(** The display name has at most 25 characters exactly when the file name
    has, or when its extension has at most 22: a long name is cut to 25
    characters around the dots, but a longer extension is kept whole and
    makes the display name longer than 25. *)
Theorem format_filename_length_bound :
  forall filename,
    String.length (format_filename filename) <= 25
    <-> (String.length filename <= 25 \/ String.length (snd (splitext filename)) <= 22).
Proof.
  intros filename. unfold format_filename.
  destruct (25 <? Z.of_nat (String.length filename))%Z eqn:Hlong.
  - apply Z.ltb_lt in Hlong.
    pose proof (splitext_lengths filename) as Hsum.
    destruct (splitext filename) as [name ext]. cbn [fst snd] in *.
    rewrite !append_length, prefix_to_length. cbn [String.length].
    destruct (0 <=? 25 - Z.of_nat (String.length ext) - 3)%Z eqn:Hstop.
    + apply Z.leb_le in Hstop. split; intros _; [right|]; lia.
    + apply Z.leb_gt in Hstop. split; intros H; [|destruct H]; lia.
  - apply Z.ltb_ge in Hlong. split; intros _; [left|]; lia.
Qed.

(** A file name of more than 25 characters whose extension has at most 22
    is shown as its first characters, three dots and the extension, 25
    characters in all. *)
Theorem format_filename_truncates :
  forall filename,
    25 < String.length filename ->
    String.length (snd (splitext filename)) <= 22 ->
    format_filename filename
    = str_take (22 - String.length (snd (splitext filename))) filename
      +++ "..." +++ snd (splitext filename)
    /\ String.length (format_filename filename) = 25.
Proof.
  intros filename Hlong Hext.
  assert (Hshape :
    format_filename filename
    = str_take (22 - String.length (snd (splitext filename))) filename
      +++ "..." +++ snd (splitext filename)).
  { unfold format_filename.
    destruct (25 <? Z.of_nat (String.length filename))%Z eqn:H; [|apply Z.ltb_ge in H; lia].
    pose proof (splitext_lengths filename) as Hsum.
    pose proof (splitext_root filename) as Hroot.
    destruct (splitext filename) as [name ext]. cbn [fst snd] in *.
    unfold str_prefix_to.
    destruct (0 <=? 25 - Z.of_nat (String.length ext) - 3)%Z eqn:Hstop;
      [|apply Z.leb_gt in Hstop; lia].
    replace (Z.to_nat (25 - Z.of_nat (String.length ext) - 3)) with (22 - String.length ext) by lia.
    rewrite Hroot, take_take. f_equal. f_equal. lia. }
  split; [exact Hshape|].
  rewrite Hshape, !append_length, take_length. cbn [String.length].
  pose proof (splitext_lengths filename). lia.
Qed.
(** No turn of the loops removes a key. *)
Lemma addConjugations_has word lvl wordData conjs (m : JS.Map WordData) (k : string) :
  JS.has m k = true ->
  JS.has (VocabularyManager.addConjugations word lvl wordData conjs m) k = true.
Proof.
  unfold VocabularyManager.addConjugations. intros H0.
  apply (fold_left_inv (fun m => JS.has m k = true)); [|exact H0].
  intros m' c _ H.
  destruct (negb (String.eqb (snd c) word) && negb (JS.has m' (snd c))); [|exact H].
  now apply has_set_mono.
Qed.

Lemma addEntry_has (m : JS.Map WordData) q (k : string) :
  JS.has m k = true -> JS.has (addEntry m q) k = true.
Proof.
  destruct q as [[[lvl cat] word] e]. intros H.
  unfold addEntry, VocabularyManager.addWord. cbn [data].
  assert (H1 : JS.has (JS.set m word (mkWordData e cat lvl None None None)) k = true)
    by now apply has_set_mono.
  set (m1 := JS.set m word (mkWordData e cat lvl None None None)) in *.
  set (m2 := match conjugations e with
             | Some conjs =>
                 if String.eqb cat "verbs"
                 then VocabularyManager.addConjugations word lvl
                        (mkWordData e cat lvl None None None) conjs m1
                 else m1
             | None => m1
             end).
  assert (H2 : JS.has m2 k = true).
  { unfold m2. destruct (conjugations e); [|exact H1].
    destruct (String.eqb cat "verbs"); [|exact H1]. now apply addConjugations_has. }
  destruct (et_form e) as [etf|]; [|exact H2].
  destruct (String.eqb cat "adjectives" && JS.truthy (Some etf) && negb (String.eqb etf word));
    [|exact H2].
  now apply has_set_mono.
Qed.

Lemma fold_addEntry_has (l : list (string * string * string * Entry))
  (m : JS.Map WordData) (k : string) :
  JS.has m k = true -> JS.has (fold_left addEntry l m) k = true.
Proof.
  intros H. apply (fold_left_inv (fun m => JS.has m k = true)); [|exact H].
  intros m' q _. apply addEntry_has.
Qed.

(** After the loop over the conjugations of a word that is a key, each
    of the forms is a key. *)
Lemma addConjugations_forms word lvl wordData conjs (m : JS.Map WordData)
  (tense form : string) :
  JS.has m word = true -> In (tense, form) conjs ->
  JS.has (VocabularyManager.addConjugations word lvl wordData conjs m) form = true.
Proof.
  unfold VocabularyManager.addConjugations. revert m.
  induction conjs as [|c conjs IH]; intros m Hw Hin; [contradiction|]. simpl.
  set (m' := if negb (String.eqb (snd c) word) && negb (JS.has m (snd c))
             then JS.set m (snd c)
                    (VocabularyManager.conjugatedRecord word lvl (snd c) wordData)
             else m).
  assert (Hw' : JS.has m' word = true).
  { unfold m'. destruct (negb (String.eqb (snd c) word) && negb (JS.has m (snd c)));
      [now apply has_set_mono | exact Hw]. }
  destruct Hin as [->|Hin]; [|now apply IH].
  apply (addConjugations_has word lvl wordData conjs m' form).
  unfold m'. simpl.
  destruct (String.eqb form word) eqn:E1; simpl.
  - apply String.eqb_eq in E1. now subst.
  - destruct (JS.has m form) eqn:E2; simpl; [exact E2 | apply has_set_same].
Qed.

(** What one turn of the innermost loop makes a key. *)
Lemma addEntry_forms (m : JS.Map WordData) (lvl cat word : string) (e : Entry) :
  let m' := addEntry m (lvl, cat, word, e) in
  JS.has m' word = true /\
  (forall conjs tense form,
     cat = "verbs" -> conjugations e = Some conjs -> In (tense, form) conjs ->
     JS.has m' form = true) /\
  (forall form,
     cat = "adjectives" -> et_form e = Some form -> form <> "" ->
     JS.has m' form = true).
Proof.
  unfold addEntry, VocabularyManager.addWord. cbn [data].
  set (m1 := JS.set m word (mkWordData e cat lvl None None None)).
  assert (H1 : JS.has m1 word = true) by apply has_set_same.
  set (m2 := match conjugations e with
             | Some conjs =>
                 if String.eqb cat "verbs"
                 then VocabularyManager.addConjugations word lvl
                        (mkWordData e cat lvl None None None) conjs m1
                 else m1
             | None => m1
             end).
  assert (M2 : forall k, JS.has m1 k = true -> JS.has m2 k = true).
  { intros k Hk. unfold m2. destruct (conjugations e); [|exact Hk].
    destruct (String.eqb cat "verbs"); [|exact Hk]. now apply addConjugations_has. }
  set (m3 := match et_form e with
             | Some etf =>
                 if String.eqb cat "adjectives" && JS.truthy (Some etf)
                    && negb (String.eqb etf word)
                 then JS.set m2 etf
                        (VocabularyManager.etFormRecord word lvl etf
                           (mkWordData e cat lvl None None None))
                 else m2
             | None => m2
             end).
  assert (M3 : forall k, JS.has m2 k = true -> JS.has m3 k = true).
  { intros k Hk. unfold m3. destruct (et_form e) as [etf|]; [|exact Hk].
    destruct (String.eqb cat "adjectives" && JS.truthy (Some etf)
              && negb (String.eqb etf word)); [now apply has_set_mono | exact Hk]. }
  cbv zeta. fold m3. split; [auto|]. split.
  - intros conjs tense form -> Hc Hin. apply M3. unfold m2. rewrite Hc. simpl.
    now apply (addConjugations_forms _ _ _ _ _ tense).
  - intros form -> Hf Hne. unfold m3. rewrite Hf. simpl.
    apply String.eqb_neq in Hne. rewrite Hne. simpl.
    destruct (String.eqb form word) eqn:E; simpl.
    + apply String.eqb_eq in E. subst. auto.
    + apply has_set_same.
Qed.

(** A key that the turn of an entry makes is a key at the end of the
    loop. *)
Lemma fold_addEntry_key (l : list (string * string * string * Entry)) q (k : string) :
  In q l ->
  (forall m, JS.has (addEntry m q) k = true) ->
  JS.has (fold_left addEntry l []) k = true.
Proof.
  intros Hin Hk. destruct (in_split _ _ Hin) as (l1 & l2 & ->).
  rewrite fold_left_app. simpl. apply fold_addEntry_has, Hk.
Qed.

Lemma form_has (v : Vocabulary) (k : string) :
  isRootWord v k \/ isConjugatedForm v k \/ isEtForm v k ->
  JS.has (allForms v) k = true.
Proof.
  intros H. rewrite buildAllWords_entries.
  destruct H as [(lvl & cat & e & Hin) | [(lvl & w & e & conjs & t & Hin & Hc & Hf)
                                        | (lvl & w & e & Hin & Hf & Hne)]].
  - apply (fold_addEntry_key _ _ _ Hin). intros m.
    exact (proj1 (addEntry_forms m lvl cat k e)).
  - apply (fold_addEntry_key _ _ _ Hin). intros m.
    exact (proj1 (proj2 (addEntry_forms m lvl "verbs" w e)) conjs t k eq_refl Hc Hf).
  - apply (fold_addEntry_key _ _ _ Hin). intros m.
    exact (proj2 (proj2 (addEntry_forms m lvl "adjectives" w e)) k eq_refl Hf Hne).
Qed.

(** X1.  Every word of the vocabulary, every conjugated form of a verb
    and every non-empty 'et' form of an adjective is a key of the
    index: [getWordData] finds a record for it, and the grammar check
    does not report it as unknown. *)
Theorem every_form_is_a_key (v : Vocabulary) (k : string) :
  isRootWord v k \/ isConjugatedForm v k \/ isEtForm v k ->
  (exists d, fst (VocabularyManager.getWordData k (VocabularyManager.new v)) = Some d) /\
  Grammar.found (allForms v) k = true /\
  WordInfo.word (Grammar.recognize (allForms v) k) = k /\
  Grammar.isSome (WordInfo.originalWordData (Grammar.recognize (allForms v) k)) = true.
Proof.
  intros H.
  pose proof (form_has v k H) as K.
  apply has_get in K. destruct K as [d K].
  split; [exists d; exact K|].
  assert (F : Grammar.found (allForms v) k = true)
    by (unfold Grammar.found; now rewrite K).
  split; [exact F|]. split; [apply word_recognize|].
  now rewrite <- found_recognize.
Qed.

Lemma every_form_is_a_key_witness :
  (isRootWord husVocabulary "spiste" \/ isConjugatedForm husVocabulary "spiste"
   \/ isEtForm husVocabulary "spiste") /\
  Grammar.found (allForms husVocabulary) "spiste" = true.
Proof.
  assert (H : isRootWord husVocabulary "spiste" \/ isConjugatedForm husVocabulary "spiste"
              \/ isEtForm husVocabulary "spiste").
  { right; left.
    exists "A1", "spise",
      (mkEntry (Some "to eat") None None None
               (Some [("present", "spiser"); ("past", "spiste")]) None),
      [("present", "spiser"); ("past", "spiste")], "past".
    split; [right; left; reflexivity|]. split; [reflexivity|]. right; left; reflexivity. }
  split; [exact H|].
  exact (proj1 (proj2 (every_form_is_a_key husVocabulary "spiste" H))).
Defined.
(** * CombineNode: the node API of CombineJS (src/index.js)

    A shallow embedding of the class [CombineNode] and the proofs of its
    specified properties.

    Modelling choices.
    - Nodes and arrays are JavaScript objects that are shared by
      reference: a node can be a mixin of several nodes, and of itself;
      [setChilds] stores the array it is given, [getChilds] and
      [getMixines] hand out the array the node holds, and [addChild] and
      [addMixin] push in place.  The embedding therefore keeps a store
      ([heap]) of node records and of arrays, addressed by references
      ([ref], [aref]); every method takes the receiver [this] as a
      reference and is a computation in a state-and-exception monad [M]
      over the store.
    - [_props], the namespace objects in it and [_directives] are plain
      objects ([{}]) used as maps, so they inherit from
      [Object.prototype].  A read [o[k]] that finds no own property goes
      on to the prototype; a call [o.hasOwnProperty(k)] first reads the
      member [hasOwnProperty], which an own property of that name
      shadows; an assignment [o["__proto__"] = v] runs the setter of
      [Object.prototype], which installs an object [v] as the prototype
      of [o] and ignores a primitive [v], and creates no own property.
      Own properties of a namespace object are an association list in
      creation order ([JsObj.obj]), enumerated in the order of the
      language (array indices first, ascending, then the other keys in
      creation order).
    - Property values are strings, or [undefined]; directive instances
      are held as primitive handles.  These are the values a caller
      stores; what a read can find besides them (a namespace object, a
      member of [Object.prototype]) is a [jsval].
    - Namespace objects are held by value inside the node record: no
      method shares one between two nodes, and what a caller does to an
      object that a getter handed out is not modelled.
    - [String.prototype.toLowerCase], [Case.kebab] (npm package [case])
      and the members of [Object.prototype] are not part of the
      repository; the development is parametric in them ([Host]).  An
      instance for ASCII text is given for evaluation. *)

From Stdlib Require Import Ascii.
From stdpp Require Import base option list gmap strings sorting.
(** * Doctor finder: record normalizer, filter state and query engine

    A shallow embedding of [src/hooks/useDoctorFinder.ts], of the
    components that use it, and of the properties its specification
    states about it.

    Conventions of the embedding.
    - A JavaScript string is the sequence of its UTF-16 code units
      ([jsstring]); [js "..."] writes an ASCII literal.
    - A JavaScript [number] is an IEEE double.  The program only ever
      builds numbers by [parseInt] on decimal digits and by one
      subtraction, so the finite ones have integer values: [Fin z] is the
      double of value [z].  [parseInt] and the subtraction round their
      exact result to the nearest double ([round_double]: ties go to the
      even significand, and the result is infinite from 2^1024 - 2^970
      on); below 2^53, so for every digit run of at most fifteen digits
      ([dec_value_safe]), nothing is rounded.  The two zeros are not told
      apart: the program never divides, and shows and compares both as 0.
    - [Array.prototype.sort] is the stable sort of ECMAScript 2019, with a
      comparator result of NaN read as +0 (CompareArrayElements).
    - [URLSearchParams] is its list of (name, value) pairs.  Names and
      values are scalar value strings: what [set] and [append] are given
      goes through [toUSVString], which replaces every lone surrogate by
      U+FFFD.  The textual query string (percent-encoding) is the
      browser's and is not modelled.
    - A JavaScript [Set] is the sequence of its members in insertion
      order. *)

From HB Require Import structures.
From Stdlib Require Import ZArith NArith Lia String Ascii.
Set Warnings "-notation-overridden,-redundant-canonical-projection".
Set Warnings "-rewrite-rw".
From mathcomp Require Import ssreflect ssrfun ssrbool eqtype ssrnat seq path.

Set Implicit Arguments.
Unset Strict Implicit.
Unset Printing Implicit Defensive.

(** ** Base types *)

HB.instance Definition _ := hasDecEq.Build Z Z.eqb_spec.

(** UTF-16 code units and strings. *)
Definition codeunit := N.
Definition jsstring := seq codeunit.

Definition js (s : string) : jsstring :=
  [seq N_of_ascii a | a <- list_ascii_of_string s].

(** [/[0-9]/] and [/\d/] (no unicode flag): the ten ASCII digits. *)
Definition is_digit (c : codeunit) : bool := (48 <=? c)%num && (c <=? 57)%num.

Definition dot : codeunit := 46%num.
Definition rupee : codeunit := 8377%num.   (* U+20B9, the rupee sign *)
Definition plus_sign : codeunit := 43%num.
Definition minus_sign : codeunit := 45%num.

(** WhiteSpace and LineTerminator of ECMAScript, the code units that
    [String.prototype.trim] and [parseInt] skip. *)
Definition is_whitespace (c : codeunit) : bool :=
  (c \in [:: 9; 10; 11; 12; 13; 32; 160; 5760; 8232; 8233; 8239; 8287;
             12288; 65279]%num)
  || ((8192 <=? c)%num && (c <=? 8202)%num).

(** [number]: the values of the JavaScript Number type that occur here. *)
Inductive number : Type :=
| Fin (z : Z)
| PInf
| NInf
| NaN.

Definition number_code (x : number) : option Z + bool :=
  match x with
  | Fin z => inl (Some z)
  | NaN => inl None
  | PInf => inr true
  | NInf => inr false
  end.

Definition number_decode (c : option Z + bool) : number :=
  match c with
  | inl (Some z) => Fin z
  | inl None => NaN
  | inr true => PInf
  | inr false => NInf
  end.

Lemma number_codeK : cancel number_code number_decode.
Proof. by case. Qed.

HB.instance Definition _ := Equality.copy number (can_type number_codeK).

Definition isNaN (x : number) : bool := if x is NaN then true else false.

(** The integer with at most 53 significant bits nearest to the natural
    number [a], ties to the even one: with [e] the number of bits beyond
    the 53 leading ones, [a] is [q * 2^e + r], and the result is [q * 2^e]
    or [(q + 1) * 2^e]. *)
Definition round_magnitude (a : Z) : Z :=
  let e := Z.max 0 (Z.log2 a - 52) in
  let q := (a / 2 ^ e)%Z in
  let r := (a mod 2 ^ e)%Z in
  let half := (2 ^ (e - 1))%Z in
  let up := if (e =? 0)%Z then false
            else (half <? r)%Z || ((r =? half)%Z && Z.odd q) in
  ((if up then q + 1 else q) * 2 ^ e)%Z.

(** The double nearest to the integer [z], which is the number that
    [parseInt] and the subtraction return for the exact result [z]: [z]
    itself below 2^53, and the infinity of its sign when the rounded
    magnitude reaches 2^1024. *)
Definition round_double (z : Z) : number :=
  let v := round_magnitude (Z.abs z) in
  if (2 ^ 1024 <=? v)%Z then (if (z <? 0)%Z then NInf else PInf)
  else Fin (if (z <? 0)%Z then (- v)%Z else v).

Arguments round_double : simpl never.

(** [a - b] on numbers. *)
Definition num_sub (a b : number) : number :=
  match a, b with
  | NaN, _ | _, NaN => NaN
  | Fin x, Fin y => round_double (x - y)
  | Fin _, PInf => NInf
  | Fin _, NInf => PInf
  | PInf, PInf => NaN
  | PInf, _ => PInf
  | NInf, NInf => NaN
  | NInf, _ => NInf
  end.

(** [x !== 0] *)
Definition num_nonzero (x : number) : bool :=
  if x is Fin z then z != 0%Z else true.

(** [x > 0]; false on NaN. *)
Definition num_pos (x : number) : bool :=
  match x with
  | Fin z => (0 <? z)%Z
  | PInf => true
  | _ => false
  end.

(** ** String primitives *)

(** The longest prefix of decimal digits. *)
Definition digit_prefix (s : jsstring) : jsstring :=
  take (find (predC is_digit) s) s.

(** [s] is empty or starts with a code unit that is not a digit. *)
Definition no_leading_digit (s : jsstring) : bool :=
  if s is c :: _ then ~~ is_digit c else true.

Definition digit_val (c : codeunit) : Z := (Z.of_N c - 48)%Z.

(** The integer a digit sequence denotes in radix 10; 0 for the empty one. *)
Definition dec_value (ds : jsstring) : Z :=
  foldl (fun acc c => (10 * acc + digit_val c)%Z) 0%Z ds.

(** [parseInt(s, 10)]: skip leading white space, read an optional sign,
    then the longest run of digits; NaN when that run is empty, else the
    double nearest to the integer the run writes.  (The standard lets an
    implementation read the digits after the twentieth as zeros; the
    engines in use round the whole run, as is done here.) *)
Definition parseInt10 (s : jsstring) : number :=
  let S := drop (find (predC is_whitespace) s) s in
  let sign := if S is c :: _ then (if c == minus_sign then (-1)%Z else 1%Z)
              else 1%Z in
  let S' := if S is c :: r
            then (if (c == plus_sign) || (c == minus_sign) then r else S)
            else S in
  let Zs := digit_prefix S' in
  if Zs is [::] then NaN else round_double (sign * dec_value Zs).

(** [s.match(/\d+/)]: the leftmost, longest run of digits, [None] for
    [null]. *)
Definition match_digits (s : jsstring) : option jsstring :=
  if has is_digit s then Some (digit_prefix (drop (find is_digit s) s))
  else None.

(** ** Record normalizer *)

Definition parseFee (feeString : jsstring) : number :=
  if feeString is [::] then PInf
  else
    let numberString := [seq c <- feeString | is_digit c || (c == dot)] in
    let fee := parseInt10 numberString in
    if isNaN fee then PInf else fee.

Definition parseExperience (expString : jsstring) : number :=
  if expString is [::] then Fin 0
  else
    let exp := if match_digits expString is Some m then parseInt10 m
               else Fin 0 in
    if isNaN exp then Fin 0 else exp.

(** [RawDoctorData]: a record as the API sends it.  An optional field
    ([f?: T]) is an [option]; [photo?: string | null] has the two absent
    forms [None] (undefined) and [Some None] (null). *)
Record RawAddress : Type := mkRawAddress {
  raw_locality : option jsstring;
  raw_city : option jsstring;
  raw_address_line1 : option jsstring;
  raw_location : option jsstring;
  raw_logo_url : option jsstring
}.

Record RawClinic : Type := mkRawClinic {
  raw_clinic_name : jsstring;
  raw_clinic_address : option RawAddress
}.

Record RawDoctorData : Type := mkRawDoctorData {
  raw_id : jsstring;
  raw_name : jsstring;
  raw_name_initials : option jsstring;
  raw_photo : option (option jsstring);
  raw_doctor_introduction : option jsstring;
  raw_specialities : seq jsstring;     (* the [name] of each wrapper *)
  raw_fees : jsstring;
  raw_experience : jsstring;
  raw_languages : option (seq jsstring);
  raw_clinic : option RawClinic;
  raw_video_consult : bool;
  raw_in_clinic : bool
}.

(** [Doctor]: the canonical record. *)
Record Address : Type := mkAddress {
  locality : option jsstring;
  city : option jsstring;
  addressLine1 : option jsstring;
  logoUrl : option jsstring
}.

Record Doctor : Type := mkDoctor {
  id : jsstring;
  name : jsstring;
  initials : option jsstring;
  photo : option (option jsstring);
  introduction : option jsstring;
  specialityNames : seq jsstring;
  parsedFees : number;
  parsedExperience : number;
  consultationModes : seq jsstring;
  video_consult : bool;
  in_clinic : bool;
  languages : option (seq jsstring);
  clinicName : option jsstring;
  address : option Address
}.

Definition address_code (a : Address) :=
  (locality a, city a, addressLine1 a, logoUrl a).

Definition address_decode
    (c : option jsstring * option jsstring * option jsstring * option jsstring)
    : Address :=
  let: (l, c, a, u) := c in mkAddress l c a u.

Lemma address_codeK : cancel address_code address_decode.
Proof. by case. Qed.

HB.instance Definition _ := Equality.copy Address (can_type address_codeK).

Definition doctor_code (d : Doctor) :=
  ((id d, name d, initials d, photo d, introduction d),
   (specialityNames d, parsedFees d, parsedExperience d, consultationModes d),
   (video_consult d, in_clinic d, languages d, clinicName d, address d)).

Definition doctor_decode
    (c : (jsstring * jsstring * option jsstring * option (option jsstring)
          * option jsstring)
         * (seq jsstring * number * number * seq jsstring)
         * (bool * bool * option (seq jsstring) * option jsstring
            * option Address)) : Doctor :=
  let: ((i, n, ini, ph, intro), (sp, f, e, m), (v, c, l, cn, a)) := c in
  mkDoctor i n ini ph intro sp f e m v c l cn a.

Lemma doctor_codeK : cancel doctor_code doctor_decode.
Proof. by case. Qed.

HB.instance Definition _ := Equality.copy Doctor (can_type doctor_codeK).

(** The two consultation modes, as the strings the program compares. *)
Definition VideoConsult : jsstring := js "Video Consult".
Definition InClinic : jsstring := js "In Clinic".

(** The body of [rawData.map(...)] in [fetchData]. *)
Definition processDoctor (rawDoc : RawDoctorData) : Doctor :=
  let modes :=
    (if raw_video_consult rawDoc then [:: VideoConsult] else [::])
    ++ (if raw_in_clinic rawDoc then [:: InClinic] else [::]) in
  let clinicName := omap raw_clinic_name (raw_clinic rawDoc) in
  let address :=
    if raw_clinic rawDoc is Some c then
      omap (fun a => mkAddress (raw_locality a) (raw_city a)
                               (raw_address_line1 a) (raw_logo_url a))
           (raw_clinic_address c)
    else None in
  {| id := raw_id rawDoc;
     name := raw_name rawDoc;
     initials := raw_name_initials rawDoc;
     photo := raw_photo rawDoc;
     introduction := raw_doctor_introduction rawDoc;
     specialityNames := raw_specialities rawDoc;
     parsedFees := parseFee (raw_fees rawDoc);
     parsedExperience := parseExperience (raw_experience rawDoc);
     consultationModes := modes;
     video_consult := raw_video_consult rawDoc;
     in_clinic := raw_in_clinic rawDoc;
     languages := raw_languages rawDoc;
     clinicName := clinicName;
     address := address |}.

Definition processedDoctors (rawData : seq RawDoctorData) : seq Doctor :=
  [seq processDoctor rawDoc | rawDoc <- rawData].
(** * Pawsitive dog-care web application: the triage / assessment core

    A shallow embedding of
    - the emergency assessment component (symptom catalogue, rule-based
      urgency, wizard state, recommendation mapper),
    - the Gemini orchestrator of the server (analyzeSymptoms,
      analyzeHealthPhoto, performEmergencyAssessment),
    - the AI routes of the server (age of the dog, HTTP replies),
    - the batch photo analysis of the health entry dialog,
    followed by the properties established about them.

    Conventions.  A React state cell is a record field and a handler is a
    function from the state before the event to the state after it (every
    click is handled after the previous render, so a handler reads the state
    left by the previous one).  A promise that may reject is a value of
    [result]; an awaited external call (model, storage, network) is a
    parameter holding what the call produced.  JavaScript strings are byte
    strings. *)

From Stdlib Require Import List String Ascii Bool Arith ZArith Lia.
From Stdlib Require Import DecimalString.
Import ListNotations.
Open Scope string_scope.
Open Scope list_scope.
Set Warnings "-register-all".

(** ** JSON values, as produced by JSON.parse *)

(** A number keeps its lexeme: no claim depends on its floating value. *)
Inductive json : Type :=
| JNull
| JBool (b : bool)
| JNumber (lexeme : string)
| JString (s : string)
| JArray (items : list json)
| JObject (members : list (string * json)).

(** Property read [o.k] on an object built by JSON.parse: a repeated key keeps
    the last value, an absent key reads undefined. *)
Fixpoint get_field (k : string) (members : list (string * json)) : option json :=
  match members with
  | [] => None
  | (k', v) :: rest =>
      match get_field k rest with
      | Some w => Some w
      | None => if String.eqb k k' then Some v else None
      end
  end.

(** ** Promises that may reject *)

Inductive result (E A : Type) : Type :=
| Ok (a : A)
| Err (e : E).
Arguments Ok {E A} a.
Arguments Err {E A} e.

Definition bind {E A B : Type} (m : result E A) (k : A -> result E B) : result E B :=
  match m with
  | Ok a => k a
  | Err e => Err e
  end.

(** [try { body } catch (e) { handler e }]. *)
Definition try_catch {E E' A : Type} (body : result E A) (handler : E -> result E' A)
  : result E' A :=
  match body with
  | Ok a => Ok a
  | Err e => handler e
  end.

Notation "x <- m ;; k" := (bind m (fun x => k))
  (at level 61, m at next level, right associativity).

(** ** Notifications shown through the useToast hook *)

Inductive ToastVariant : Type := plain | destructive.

Exercise = Transcribe exactly, and only, the lines from the opening line of the records through the line containing "String.length (format_filename filename) <= 25".

Written solution =
(** The display name has at most 25 characters exactly when the file name
    has, or when its extension has at most 22: a long name is cut to 25
    characters around the dots, but a longer extension is kept whole and
    makes the display name longer than 25. *)
Theorem format_filename_length_bound :
  forall filename,
    String.length (format_filename filename) <= 25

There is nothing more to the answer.